The metric that is probably the most interesting is the one that establishes the goal for cellular speeds. The goals of the standard are 100 Mbps download and 50 Mbps upload. Hopefully this puts to bed the exaggerated press articles that keep talking about gigabit cellphones. And even should the technology meet these target speeds, in real life deployment the average user is probably only going to receive half those speeds due to the fact that cellular speeds decrease rapidly with distance from a cell tower. Somebody standing right next to a cell tower might get 100 Mbps, but even as close as a mile away the speeds will be considerably less.

Interestingly, these speed goals are not much faster than is being realized by LTE-U today.

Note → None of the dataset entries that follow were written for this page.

(* ===== verification/_CoqProject ===== *)
-Q . S2P
Prelude.v
CLib.v
Packets.v
PacketsTls.v
PacketsHttp.v
Kavl.v
KavlAvl.v
KavlOps.v
Mpool.v
MpoolSpec.v
Params.v
World.v
Desync.v
Stream.v
DesyncPacket.v
DesyncSpec.v
DesyncTtl.v
DesyncLimits.v
Conev.v
ConevSpec.v
ConevProps.v
Socks.v
SocksProps.v
Cache.v
CacheProps.v
Conn.v
ConnProps.v
Extend.v
FilterProps.v
Proxy.v
TunnelProps.v
Text.v
Main.v
MainProps.v
HevIo.v
HevSocks.v
HevSocksProps.v
HevUdp.v
HevRing.v
HevTcp.v
HevTcpProps.v
HevList.v
HevFrames.v
HevSched.v
HevTunnel.v
HevTunnelInv.v
HevTunnelStop.v
HevConfig.v
HevConfigProps.v
HevMain.v
HevMainProps.v
Rhn.v
DnsName.v
DnsNameProps.v
DnsCompress.v
DnsMessage.v
RhnText.v
DnsStore.v
DnsCents.v
DnsHash.v
DnsCache.v
DnsRrl.v
DnsSort.v
DnsHeap.v
DnsEntry.v
DnsFree.v
DnsCopy.v
DnsTable.v
DnsPurge.v
DnsCent.v
DnsMerge.v
DnsAdd.v
DnsLookup.v
DnsEmpty.v
DnsHosts.v
DnsControl.v
DnsParse.v
DnsServe.v
DnsSpec.v
Lemma memchr_loop_Some b k p c q :
  memchr_loop k b p c = Ok (Some q) ->
  0 <= p <= q /\ q < p + Z.of_nat k /\ q < zlen b /\ byte_at b q = c /\
  (forall i, p <= i < q -> byte_at b i <> c).
Proof.
  revert p. induction k as [|k IH]; intros p H; [done|].
  cbn in H. invert_ok H. apply rd_Ok in Hv as [Hp ->].
  destruct (Z.eqb_spec (byte_at b p) c) as [Hc|Hc].
  - injection H as <-. split_and!; auto; lia.
  - destruct (IH _ H) as (?&?&?&?&Hall). split_and!; auto; try lia.
    intros i Hi. destruct (decide (i = p)) as [->|]; [done|apply Hall; lia].
Qed.

Lemma memchr_loop_None b k p c :
  memchr_loop k b p c = Ok None ->
  (k = 0%nat \/ (0 <= p /\ p + Z.of_nat k <= zlen b)) /\
  (forall i, p <= i < p + Z.of_nat k -> byte_at b i <> c).
Proof.
  revert p. induction k as [|k IH]; intros p H; [split; [auto|lia]|].
  cbn in H. invert_ok H. apply rd_Ok in Hv as [Hp ->].
  destruct (Z.eqb_spec (byte_at b p) c) as [Hc|Hc]; [done|].
  destruct (IH _ H) as (Hr & Hall). split; [lia|].
  intros i Hi. destruct (decide (i = p)) as [->|]; [done|apply Hall; lia].
Qed.

Lemma memchr_loop_first b k p c q :
  0 <= p <= q -> q < p + Z.of_nat k -> q < zlen b -> byte_at b q = c ->
  (forall i, p <= i < q -> byte_at b i <> c) -> memchr_loop k b p c = Ok (Some q).
Proof.
  revert p. induction k as [|k IH]; intros p Hp Hk Hq Hc Hall; [lia|].
  cbn. rewrite rd_ok by lia. cbn.
  destruct (Z.eqb_spec (byte_at b p) c) as [E|E].
  - destruct (decide (p = q)) as [->|]; [done|]. destruct (Hall p); [lia|done].
  - apply IH; auto; try lia; [|intros; apply Hall; lia].
    destruct (decide (p = q)) as [->|]; [done|lia].
Qed.

Lemma memchr_loop_none b k p c :
  0 <= p -> p + Z.of_nat k <= zlen b ->
  (forall i, p <= i < p + Z.of_nat k -> byte_at b i <> c) ->
  memchr_loop k b p c = Ok None.
Proof.
  revert p. induction k as [|k IH]; intros p Hp Hk Hall; [done|].
  cbn. rewrite rd_ok by lia. cbn.
  destruct (Z.eqb_spec (byte_at b p) c) as [E|E]; [destruct (Hall p); [lia|done]|].
  apply IH; try lia. intros; apply Hall; lia.
Qed.

Context (b : list Z) (p c n : Z) (Hp : 0 <= p) (Hn : 0 <= n) (Hlen : p + n <= zlen b).
Hypothesis Hsmall : zlen b < 2 ^ 63.

Lemma memchr_eq : memchr b p c n = memchr_loop (Z.to_nat n) b p c.
Proof. unfold memchr. rewrite size_t_small by lia. f_equal. lia. Qed.

Lemma memchr_Some q :
  memchr b p c n = Ok (Some q) <->
  p <= q < p + n /\ byte_at b q = c /\ (forall i, p <= i < q -> byte_at b i <> c).
Proof.
  rewrite memchr_eq. split.
  - intros (?&?&?&?&?)%memchr_loop_Some. split_and!; auto; lia.
  - intros (?&?&?). apply memchr_loop_first; auto; lia.
Qed.

Lemma memchr_None :
  memchr b p c n = Ok None <-> (forall i, p <= i < p + n -> byte_at b i <> c).
Proof.
  rewrite memchr_eq. split.
  - intros [_ H]%memchr_loop_None. intros; apply H; lia.
  - intros H. apply memchr_loop_none; try lia. intros; apply H; lia.
Qed.

Lemma memchr_total : exists o, memchr b p c n = Ok o.
Proof.
  rewrite memchr_eq.
  enough (forall k p, 0 <= p -> p + Z.of_nat k <= zlen b -> exists o, memchr_loop k b p c = Ok o)
    as H by (apply H; lia).
  clear. intros k. induction k as [|k IH]; intros p Hp Hk; [by eexists|].
  cbn. rewrite rd_ok by lia. cbn. case_match; [by eexists|apply IH; lia].
Qed.
End Memchr.

Section Compare.
Variable fold : Z -> Z.

(** Two ranges without NUL compare equal exactly when they agree bytewise. *)
Lemma strncmp_loop_zero k b1 p1 b2 p2 :
  0 <= p1 -> p1 + Z.of_nat k <= zlen b1 -> 0 <= p2 -> p2 + Z.of_nat k <= zlen b2 ->
  exists z, strncmp_loop fold k b1 p1 b2 p2 = Ok z /\
    ((forall i, 0 <= i < Z.of_nat k -> byte_at b2 (p2 + i) <> 0 /\ fold 0 <> fold (byte_at b2 (p2 + i))) ->
     z = 0 <-> forall i, 0 <= i < Z.of_nat k ->
                 fold (byte_at b1 (p1 + i)) = fold (byte_at b2 (p2 + i))).
Proof.
  revert p1 p2. induction k as [|k IH]; intros p1 p2 H1 H1' H2 H2'.
  { exists 0. split; [done|]. intros _. split; [intros _ i Hi; lia|done]. }
  cbn. rewrite !rd_ok by lia. cbn.
  destruct (IH (p1 + 1) (p2 + 1)) as (z & Hz & Hzz); try lia.
  destruct (Z.eqb_spec (fold (byte_at b1 p1)) (fold (byte_at b2 p2))) as [E|E].
  - destruct (Z.eqb_spec (byte_at b1 p1) 0) as [E0|E0].
    + exists 0. split; [done|]. intros Hb2. exfalso.
      destruct (Hb2 0) as [_ Hc]; [lia|]. rewrite Z.add_0_r in Hc. congruence.
    + exists z. split; [done|]. intros Hb2. rewrite Hzz.
      * split; intros Hall i Hi.
        -- destruct (decide (i = 0)) as [->|]; [by rewrite !Z.add_0_r|].
           specialize (Hall (i - 1) ltac:(lia)).
           by replace (p1 + i) with (p1 + 1 + (i - 1)) by lia;
              replace (p2 + i) with (p2 + 1 + (i - 1)) by lia.
        -- specialize (Hall (i + 1) ltac:(lia)).
           by replace (p1 + 1 + i) with (p1 + (i + 1)) by lia;
              replace (p2 + 1 + i) with (p2 + (i + 1)) by lia.
      * intros i Hi. specialize (Hb2 (i + 1) ltac:(lia)).
        by replace (p2 + 1 + i) with (p2 + (i + 1)) by lia.
  - eexists. split; [done|]. intros _. split; [intros; lia|].
    intros Hall. specialize (Hall 0 ltac:(lia)). rewrite !Z.add_0_r in Hall. congruence.
Qed.
End Compare.

Lemma cmp_bytes_refl l : cmp_bytes l l = 0.
Proof. induction l; simpl; [done|]. by rewrite Z.eqb_refl. Qed.

Lemma cmp_bytes_zero l1 l2 : length l1 = length l2 -> cmp_bytes l1 l2 = 0 <-> l1 = l2.
Proof.
  revert l2. induction l1 as [|x l1 IH]; intros [|y l2]; simpl; try done.
  intros [= Hl]. destruct (Z.eqb_spec x y) as [->|].
  - rewrite IH by done. split; [by intros ->|by intros [=]].
  - split; [lia|]. intros [=]. lia.
Qed.

Lemma memmove_ok b dst src n :
  0 <= src -> 0 <= dst -> 0 <= n -> src + n <= zlen b -> dst + n <= zlen b ->
  zlen b < 2 ^ 63 -> memmove b dst src n = Ok (put b dst (sub b src n)).
Proof.
  intros. unfold memmove. rewrite size_t_small by lia. rewrite rdn_ok by lia. cbn.
  apply wrn_ok; rewrite ?zlen_sub; lia.
Qed.

Lemma memset_ok b dst c n :
  0 <= dst -> 0 <= n -> dst + n <= zlen b -> zlen b < 2 ^ 63 ->
  memset b dst c n = Ok (put b dst (replicate (Z.to_nat n) c)).
Proof.
  intros. unfold memset, in_range. rewrite size_t_small by lia. zcases.
  apply wrn_ok; rewrite ?length_replicate; lia.
Qed.

Lemma toupper_tolower c : toupper (tolower c) = toupper c.
Proof. unfold tolower; zcases; unfold toupper; zcases. Qed.
Lemma tolower_toupper c : tolower (toupper c) = tolower c.
Proof. unfold toupper; zcases; unfold tolower; zcases. Qed.
Lemma tolower_idem c : tolower (tolower c) = tolower c.
Proof. unfold tolower at 2 3; zcases; unfold tolower; zcases. Qed.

But the new 5G standard should provide for more stable and guaranteed data connections. The standard is for a 5G cell site to be able to connect to up to 1 million devices per square kilometer (a little more than a third of a square mile). This, plus several other metrics, ought to result in stable 5G cellular connections – which is quite different than what we are used to with 4G connections. The real goal of the 5G standard is to provide connections to piles of IoT devices.

The other big improvement over 4G are the expectations for latency. Today’s 4G connections have data latencies as high as 20 ms, which accounts for most problems in loading web pages or watching video on cellphones. The new standard is 4 ms latency, which would improve cellular latency to around the same level that we see today on fiber connections. The new 5G standard for handing off calls between adjoining cell sites is 0 ms, or zero delay.

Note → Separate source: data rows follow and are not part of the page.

(** [first_ext] on a list whose first extension of the type is known. *)
Lemma first_ext_found type l1 e l2 off size :
  Forall (fun x => ext_type x <> type) l1 -> ext_type e = type ->
  off + zlen (exts_enc l1) + 4 < size ->
  first_ext type (l1 ++ e :: l2) off size = off + zlen (exts_enc l1).
Proof.
  intros Hl1 He. revert off. induction Hl1 as [|x l1 Hx _ IH]; intros off Hs.
  - cbn. rewrite He, Z.eqb_refl. simpl in Hs. ccase; lia.
  - cbn [app first_ext]. rewrite exts_enc_cons, length_app in *.
    pose proof (length_ext_enc x).
    replace (off + 4 <? size) with true by lia.
    replace (type =? ext_type x) with false by lia.
    rewrite IH by lia. lia.
Qed.

Lemma first_ext_none type es off size :
  Forall (fun x => ext_type x <> type) es -> first_ext type es off size = 0.
Proof.
  intros H. revert off. induction H as [|x es Hx _ IH]; intros off; [done|].
  cbn. replace (type =? ext_type x) with false by lia. rewrite IH. by case_match.
Qed.

(** * The server name *)
Lemma sni_ext_wf host : zlen host < 65531 -> ext_wf (sni_ext host).
Proof. intros. split; simpl; rewrite ?length_app; simpl; lia. Qed.

Lemma length_sni_ext host : zlen (ext_data (sni_ext host)) = zlen host + 5.
Proof. simpl. lia. Qed.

The standard increases the demand potential capacity of cell sites and provides a goal for the ability of a cell site to process peak data rates of 20 Gbps down and 10 Gbps up. Of course, that means bringing a lot more bandwidth to cell towers and only extremely busy urban towers will ever need that much capacity. Today the majority of fiber-fed cell towers are fed with 1 GB backbones that are used to satisfy upload and download combined. We are seeing cellular carriers inquiring about 10 GB backbones, and we need a lot more growth to meet the capacity built into the standard.

There are a number of other standards. Included is a standard requiring greater energy efficiency, which ought to help save on handset batteries – the new standard allows for handsets to go to ‘sleep’ when not in use. There is a standard for peak spectral efficiency which would enable 5G to much better utilize existing spectrum. There are also specifications for mobility that extend the goal to be able to work with vehicles going as fast as 500 kilometers per hour – meaning high speed trains.

Altogether the 5G standard improves almost every aspect of cellular technology. It calls for more robust cell sites, improved quality of the data connections to devices, lower energy requirements and more efficient hand-offs. But interestingly, contrary to the industry hype, it does not call for gigantic increases of cellular handset data speeds compared to a fully-compliant 4G network. The real improvements from 5G are to make sure that people can get connections at busy cell sites while also providing for huge numbers of connections to smart cars and IoT devices. A 5G connection is going to feel faster because you ought to almost always be able to make a 5G connection, even in busy locations, and that the connection will have low latency and be stable, even in moving vehicles. It will be a noticeable improvement.